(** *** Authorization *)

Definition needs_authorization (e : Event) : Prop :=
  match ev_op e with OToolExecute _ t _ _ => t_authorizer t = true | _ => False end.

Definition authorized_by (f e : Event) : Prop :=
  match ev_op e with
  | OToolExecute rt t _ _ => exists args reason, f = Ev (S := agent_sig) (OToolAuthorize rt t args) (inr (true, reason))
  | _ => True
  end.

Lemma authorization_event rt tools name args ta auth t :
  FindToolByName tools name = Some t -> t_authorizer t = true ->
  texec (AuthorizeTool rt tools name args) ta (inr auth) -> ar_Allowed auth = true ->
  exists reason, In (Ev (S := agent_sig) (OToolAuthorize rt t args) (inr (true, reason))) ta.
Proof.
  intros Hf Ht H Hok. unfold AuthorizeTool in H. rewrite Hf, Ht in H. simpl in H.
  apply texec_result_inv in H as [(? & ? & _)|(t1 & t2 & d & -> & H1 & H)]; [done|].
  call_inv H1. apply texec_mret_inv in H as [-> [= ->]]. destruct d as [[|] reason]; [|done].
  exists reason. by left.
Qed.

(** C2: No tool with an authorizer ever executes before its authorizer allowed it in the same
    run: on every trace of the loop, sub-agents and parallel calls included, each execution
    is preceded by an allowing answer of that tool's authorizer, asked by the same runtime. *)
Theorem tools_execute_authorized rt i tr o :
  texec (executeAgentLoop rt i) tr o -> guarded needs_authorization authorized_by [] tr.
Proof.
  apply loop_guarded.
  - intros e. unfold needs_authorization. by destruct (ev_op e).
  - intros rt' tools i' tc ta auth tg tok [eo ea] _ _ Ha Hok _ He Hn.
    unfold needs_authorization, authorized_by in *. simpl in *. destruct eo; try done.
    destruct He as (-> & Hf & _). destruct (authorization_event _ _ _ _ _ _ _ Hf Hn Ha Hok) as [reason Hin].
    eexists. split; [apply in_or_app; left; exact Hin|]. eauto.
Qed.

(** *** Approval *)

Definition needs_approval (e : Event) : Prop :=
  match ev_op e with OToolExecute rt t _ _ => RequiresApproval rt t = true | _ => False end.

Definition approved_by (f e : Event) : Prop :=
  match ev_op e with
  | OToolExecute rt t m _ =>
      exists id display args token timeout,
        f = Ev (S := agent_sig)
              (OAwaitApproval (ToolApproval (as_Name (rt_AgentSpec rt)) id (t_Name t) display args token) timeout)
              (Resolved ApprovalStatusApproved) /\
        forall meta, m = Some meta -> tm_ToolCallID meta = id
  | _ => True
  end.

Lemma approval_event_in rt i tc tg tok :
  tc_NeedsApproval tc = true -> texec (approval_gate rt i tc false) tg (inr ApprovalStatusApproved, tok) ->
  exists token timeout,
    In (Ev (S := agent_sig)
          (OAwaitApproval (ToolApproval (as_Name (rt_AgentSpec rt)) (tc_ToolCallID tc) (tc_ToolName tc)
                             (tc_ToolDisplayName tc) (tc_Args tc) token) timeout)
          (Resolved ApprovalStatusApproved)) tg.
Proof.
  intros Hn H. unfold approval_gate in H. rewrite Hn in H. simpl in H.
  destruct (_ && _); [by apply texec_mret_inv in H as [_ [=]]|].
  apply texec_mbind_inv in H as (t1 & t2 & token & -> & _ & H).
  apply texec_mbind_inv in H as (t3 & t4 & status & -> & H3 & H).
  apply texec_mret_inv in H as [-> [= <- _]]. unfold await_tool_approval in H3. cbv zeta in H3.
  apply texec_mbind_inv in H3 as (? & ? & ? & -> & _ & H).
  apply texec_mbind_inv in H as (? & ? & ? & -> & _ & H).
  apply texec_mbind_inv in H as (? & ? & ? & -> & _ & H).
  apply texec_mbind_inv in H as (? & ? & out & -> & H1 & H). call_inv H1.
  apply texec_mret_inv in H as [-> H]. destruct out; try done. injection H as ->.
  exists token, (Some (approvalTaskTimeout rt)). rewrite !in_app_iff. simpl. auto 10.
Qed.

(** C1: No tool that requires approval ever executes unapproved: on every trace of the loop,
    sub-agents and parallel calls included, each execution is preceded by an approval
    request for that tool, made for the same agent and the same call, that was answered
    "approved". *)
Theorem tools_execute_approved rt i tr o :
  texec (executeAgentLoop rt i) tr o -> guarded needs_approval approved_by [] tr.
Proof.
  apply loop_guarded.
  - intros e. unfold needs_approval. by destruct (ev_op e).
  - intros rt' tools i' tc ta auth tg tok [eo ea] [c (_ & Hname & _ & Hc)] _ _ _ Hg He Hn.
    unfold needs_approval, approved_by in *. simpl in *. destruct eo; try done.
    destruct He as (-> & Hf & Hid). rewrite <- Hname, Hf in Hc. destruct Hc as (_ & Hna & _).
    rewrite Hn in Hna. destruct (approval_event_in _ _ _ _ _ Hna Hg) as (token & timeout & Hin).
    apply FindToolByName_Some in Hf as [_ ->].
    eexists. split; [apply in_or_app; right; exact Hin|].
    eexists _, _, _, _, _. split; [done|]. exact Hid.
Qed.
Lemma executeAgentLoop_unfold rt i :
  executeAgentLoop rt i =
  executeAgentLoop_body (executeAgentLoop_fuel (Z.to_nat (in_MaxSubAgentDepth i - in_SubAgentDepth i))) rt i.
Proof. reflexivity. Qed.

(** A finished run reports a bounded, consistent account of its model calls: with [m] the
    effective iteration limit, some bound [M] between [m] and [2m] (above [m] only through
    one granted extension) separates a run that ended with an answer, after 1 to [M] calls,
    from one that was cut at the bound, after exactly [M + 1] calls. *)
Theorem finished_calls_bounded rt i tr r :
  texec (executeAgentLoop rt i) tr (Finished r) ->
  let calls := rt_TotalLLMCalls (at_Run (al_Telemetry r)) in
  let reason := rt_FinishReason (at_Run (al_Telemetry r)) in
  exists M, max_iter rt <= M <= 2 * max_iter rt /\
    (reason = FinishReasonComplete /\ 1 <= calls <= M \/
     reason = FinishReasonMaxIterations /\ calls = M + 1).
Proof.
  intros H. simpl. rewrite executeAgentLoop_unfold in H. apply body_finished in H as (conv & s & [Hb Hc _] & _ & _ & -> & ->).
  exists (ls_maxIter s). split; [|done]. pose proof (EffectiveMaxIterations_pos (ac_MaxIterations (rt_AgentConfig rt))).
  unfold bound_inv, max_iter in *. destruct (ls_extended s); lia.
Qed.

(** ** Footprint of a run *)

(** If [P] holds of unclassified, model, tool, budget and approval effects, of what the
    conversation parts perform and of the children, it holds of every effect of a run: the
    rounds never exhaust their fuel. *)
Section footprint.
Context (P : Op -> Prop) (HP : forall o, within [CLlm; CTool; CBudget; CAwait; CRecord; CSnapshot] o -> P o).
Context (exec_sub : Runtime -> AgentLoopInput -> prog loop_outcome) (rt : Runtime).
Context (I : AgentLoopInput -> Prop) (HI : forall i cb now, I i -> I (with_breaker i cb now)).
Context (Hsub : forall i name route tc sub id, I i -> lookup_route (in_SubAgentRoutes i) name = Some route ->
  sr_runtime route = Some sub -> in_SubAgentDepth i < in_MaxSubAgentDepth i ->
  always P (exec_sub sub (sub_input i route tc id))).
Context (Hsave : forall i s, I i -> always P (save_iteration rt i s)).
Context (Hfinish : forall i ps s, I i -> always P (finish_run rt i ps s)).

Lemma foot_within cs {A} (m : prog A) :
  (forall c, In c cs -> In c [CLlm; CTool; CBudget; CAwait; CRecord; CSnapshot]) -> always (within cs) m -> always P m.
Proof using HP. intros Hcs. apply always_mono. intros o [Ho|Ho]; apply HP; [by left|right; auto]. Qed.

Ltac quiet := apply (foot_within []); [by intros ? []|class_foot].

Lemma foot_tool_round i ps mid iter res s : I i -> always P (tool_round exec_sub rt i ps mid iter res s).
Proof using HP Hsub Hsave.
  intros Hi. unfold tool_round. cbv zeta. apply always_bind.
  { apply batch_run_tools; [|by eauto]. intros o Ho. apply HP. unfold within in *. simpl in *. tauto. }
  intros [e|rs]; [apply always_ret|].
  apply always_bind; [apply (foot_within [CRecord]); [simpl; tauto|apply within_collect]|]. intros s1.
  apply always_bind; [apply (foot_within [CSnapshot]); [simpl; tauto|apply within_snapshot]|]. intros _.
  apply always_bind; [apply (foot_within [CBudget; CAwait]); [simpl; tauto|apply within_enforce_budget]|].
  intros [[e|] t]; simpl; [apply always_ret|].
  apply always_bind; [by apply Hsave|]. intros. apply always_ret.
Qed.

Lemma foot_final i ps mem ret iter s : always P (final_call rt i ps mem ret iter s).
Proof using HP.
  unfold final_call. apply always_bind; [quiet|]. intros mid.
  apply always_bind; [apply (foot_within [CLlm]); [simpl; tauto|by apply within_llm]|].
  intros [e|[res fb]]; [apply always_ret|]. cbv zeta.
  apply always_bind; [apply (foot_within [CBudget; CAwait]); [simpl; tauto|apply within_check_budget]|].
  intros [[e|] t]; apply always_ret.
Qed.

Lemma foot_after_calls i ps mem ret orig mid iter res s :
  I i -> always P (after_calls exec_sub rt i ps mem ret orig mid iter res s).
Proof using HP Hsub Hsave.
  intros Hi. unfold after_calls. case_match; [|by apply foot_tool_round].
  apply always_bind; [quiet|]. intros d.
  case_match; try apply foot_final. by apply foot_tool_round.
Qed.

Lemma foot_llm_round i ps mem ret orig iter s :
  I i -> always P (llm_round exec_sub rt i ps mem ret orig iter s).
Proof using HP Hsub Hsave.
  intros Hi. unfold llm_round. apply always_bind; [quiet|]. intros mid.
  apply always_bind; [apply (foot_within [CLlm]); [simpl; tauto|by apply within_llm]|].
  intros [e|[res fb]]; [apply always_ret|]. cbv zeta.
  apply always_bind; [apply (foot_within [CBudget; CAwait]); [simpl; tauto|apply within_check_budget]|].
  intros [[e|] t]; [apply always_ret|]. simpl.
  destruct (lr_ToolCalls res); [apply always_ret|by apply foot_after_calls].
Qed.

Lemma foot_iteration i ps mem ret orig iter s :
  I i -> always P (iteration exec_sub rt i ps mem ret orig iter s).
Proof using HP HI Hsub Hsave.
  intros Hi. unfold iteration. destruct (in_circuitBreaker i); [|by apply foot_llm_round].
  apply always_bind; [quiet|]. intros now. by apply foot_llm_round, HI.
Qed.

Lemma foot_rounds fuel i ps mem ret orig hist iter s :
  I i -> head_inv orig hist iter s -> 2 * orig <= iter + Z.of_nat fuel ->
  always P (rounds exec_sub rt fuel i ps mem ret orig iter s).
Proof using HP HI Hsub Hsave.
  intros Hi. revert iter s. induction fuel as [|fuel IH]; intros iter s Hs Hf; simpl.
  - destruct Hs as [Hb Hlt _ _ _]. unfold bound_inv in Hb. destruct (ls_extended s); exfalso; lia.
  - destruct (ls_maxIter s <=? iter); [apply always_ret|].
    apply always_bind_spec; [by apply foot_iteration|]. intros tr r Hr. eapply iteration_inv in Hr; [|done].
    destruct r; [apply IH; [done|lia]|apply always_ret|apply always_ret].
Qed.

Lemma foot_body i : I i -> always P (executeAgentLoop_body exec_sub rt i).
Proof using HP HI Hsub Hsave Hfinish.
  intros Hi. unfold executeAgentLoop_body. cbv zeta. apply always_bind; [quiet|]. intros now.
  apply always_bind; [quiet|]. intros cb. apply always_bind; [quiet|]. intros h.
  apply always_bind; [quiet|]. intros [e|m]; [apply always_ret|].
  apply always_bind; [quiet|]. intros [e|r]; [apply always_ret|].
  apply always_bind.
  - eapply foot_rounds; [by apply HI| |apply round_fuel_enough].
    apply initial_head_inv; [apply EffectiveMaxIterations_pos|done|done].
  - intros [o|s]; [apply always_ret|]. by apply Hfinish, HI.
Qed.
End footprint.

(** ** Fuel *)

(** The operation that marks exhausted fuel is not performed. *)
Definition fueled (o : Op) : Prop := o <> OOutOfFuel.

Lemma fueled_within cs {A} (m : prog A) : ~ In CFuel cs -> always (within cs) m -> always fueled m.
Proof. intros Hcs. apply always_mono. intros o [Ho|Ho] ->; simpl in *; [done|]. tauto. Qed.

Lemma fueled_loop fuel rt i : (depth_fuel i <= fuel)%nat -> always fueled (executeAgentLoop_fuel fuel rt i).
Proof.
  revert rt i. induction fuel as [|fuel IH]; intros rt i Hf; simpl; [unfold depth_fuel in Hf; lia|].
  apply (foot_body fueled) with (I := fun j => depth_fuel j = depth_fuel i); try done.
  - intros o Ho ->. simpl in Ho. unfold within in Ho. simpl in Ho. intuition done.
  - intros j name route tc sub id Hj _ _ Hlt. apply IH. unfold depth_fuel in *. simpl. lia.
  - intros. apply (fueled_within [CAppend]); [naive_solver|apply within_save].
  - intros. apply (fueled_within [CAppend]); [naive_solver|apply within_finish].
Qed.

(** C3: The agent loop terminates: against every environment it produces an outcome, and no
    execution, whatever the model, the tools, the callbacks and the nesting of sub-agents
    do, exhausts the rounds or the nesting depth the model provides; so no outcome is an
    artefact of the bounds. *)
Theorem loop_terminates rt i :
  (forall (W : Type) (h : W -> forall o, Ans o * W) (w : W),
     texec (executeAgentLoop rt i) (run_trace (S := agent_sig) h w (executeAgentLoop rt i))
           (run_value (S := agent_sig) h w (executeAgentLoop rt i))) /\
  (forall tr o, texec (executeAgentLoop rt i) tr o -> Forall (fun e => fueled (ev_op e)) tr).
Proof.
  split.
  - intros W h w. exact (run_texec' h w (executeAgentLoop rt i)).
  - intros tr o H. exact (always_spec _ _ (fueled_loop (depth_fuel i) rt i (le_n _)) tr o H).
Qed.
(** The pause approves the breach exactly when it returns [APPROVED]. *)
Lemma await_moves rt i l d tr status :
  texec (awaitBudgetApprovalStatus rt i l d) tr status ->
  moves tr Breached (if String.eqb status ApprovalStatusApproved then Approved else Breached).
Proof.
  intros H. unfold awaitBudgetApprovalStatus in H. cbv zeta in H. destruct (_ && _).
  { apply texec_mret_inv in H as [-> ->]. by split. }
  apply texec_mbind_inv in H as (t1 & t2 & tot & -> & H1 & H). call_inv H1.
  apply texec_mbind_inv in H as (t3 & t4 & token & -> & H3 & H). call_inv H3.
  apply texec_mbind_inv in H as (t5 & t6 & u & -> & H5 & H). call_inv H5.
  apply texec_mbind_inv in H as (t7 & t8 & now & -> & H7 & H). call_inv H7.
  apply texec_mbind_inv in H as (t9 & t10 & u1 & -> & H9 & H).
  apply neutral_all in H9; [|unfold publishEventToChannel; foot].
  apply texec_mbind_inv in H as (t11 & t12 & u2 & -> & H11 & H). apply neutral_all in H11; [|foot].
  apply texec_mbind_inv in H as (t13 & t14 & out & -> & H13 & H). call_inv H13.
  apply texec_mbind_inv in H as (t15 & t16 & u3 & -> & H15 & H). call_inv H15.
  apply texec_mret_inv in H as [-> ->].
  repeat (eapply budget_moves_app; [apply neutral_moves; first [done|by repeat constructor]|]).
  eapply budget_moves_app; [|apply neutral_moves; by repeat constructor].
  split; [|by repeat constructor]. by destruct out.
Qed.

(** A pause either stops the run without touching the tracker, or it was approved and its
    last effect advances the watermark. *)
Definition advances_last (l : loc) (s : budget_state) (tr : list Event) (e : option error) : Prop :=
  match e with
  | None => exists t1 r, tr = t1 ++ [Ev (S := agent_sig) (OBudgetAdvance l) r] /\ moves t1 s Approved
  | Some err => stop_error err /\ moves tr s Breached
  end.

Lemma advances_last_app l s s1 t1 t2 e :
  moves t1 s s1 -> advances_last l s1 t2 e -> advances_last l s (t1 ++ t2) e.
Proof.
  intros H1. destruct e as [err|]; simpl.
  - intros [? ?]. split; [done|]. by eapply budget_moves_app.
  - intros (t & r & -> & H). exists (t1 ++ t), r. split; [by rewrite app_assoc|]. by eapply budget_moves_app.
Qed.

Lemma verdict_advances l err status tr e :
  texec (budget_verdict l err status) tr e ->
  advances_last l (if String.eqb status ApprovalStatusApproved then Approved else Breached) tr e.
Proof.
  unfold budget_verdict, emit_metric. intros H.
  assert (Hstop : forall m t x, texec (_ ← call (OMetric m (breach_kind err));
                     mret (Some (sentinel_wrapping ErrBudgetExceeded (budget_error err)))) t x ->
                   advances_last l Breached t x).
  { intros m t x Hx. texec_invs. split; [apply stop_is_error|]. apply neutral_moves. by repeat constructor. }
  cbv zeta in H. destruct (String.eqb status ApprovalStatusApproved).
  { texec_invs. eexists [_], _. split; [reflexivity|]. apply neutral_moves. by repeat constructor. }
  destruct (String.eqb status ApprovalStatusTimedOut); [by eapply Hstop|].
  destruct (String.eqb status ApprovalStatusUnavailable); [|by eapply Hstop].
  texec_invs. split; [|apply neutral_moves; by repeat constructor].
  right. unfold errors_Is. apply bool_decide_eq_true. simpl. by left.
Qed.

┄┄┄┄┄┄┄┄┄┄┄┄┄┄┄┄┄┄┄┄

- Requirement: From the listing, reproduce every line where the word "OAwaitApproval" is present.

- Answer for this exercise:
              (OAwaitApproval (ToolApproval (as_Name (rt_AgentSpec rt)) id (t_Name t) display args token) timeout)
          (OAwaitApproval (ToolApproval (as_Name (rt_AgentSpec rt)) (tc_ToolCallID tc) (tc_ToolName tc)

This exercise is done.